■ **WHAT THE TASK REQUIRES**: Collect all lines below with the string "export".

■ **SOURCE MATERIAL**:
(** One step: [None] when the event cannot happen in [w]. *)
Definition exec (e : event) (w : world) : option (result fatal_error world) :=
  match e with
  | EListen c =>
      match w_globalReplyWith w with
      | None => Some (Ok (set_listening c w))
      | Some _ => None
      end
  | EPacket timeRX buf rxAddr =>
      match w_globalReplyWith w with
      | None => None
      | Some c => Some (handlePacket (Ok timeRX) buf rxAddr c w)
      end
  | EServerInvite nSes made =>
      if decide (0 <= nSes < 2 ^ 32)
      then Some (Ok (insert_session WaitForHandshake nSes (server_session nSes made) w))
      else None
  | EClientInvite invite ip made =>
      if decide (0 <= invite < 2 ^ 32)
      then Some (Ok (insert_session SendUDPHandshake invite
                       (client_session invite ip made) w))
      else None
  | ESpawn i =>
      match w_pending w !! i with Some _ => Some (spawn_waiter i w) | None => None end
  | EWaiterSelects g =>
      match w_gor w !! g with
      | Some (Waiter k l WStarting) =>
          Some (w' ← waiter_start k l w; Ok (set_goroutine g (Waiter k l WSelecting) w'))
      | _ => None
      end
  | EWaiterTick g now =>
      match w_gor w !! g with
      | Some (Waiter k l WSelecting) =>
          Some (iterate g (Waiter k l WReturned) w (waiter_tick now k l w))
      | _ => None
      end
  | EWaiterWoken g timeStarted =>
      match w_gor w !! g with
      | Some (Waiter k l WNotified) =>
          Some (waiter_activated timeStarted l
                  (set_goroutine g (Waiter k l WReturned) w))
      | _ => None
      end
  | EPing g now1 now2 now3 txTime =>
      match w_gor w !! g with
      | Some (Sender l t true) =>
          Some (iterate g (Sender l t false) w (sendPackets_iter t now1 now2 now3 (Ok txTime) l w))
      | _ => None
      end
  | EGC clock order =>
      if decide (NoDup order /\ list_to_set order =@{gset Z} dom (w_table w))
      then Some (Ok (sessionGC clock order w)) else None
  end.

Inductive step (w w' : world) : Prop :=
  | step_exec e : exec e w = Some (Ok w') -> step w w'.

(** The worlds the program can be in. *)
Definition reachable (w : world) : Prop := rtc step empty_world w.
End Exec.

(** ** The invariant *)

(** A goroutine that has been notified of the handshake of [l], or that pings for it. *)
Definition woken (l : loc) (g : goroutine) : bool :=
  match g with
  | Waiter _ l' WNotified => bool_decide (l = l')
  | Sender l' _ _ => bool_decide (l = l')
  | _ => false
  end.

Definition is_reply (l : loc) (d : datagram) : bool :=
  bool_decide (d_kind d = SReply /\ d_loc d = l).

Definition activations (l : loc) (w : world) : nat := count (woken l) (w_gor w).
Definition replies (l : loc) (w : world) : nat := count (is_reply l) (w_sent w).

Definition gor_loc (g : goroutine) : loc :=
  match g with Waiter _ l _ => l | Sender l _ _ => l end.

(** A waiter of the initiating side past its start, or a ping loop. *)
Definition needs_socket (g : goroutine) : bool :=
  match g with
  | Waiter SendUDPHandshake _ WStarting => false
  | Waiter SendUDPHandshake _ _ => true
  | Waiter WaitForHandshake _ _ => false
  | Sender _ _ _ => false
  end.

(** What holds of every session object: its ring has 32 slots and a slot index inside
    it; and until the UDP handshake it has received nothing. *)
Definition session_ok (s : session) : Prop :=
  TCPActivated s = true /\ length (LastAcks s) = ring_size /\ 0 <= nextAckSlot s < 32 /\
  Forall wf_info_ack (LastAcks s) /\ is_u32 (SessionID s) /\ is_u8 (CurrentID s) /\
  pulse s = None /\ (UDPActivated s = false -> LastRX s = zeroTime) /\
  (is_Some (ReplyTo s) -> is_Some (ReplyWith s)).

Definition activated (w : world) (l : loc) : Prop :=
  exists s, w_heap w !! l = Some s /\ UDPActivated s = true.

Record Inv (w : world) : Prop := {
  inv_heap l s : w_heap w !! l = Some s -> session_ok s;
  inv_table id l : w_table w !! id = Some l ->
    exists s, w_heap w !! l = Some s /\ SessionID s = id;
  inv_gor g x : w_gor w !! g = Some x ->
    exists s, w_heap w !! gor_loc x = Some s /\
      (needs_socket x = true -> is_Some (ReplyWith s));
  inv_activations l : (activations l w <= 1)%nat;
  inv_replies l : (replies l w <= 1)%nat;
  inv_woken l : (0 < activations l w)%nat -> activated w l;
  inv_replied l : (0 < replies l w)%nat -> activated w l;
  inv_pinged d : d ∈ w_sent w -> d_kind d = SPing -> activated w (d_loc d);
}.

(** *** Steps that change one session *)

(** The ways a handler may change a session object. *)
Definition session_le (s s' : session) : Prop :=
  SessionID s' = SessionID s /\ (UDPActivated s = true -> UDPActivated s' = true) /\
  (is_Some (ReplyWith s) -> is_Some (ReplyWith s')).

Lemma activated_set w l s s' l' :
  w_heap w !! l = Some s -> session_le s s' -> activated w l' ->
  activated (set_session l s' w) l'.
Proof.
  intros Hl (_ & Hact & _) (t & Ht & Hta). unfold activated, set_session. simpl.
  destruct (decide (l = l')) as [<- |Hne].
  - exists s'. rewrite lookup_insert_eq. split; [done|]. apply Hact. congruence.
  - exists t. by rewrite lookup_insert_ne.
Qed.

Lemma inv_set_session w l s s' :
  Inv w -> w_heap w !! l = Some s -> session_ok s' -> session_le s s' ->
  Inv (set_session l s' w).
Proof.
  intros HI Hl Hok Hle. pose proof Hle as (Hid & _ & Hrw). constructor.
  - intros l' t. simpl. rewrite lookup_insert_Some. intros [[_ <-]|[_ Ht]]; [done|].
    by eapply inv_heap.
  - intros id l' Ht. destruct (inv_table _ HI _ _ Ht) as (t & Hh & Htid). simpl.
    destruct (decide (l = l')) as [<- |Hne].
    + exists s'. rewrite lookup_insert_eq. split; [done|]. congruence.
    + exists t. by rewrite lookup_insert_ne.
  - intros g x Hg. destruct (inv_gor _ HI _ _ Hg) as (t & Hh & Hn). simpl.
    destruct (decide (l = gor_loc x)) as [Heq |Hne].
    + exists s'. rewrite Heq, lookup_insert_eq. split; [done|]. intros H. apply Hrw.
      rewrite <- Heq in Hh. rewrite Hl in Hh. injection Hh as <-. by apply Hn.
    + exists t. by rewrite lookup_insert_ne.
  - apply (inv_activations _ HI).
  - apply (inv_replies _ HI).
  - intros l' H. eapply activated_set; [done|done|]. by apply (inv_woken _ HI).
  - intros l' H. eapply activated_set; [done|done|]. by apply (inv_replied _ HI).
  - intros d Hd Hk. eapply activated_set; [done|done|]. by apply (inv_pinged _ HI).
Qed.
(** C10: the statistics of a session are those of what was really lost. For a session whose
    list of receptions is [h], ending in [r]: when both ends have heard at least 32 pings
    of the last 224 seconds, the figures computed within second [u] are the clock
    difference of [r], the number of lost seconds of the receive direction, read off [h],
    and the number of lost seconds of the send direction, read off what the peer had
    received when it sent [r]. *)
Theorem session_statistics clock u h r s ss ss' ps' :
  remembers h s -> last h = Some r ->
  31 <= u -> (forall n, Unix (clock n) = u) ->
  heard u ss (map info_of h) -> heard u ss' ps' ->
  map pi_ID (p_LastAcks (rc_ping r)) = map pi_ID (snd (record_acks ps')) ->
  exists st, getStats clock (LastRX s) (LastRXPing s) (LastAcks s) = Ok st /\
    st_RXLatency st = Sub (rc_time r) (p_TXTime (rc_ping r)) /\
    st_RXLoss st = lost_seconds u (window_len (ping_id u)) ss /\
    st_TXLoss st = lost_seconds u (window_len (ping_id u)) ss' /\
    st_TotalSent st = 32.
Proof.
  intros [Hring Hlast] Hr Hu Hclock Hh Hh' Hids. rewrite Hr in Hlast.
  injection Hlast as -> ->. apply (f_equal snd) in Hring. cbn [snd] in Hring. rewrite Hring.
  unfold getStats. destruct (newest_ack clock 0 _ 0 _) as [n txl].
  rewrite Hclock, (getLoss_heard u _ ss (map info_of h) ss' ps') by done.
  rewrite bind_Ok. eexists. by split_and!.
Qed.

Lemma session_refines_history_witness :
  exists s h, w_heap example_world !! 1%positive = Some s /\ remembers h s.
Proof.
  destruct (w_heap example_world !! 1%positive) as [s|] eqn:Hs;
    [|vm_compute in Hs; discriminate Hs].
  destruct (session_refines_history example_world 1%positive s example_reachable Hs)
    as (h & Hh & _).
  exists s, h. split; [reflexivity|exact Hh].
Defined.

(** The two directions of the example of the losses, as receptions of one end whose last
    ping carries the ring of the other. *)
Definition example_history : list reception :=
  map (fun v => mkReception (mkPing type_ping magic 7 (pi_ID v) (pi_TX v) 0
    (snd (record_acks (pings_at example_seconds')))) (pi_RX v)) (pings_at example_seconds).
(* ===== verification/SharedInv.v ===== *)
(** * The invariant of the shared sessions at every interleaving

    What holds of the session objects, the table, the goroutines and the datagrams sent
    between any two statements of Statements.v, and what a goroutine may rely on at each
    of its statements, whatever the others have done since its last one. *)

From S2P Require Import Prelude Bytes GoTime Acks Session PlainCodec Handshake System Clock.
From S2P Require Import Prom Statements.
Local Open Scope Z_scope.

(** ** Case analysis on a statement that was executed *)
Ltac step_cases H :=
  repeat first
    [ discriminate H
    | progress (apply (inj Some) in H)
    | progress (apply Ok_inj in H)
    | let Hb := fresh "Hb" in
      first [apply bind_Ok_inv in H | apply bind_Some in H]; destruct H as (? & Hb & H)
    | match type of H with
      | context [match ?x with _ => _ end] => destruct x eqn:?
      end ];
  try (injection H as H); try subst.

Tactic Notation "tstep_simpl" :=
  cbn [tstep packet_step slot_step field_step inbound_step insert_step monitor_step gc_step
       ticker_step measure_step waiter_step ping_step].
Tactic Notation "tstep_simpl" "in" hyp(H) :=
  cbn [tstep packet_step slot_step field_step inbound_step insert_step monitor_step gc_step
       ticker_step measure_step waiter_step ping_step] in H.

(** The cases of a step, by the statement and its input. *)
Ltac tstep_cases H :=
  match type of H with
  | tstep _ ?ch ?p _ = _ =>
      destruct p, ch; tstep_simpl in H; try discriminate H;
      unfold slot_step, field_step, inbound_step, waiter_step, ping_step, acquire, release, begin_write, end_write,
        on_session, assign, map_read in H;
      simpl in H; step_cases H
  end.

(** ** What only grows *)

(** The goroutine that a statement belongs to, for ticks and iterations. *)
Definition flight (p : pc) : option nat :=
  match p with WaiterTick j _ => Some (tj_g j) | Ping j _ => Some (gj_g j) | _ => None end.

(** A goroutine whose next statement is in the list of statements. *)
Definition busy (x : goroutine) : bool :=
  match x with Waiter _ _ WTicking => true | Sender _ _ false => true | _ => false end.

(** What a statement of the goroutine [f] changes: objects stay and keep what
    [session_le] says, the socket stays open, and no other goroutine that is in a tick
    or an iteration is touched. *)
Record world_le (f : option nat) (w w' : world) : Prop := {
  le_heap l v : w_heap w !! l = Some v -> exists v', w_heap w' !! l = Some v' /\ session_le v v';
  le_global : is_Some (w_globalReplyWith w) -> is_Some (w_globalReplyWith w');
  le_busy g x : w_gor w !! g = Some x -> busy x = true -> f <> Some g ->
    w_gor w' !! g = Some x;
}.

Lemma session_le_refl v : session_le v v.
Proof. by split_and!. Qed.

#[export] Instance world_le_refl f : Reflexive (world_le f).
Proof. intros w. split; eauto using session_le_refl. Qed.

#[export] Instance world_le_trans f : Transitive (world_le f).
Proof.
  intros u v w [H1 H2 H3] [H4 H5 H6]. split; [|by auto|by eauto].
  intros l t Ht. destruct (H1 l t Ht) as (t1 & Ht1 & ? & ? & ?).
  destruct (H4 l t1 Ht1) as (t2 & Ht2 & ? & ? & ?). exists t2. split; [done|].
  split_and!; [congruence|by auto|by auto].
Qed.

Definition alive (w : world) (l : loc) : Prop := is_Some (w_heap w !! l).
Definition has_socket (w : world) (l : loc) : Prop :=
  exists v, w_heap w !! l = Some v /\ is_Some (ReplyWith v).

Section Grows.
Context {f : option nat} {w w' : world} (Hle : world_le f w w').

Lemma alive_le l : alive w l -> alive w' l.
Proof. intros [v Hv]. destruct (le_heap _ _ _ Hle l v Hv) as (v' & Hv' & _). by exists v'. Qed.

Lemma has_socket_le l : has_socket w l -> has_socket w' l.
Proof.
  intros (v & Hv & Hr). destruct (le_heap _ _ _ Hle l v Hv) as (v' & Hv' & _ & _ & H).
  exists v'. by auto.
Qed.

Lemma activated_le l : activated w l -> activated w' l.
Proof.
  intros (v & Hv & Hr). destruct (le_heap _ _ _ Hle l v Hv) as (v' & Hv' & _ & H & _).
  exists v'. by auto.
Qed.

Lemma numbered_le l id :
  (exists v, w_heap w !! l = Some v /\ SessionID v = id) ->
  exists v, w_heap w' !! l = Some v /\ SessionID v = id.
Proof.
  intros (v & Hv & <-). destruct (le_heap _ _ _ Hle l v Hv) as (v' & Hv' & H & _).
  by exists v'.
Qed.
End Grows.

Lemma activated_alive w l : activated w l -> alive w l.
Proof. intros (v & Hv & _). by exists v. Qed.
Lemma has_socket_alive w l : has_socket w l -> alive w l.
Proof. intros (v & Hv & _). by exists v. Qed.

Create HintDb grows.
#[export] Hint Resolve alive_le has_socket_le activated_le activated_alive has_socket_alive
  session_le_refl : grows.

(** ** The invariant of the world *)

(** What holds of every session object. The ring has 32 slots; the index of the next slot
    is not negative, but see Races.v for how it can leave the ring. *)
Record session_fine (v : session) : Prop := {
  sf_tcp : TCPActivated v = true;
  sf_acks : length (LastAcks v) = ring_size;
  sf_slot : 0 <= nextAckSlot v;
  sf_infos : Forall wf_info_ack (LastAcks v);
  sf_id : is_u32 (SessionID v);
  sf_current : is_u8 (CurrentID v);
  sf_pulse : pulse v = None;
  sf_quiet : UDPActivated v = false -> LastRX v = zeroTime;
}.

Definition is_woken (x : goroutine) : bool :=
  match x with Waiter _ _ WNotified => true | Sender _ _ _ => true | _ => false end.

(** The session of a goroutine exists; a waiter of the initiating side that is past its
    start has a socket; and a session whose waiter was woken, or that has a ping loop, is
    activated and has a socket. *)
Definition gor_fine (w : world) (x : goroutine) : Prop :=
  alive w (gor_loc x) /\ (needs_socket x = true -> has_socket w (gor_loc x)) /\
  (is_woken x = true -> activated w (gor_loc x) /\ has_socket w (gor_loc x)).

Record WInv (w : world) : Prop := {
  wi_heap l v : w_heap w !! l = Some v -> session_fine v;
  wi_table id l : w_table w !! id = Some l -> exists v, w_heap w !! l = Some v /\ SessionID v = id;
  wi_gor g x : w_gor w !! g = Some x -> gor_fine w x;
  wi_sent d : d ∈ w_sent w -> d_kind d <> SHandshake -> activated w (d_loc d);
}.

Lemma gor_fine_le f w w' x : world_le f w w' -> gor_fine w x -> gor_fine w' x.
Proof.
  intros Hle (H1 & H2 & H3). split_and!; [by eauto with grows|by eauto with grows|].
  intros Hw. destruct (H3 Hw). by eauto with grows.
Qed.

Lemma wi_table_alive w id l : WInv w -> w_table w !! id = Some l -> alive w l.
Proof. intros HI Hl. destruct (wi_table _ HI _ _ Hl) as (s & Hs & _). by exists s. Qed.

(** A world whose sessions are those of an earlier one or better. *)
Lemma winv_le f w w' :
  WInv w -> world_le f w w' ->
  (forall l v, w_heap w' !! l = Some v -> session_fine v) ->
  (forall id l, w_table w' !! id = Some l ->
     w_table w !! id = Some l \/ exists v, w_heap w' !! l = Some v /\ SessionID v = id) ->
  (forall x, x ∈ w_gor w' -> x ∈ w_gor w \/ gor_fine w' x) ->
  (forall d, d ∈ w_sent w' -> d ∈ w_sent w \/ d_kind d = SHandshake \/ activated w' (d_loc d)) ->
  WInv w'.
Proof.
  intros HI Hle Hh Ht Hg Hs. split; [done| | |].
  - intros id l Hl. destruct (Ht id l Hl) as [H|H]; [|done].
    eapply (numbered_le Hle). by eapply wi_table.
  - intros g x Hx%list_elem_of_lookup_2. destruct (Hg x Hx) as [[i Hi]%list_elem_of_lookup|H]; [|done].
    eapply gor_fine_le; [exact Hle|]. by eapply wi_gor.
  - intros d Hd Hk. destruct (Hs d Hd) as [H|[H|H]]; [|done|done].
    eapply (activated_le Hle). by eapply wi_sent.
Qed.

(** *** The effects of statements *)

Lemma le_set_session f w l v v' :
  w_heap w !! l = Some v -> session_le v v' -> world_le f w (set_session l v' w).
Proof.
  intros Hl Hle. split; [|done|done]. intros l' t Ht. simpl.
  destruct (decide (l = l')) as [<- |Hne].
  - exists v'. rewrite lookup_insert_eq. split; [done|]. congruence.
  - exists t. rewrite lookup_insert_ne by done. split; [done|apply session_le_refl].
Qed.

■ **RESULT FOR THIS TASK**:
#[export] Instance world_le_refl f : Reflexive (world_le f).
#[export] Instance world_le_trans f : Transitive (world_le f).
#[export] Hint Resolve alive_le has_socket_le activated_le activated_alive has_socket_alive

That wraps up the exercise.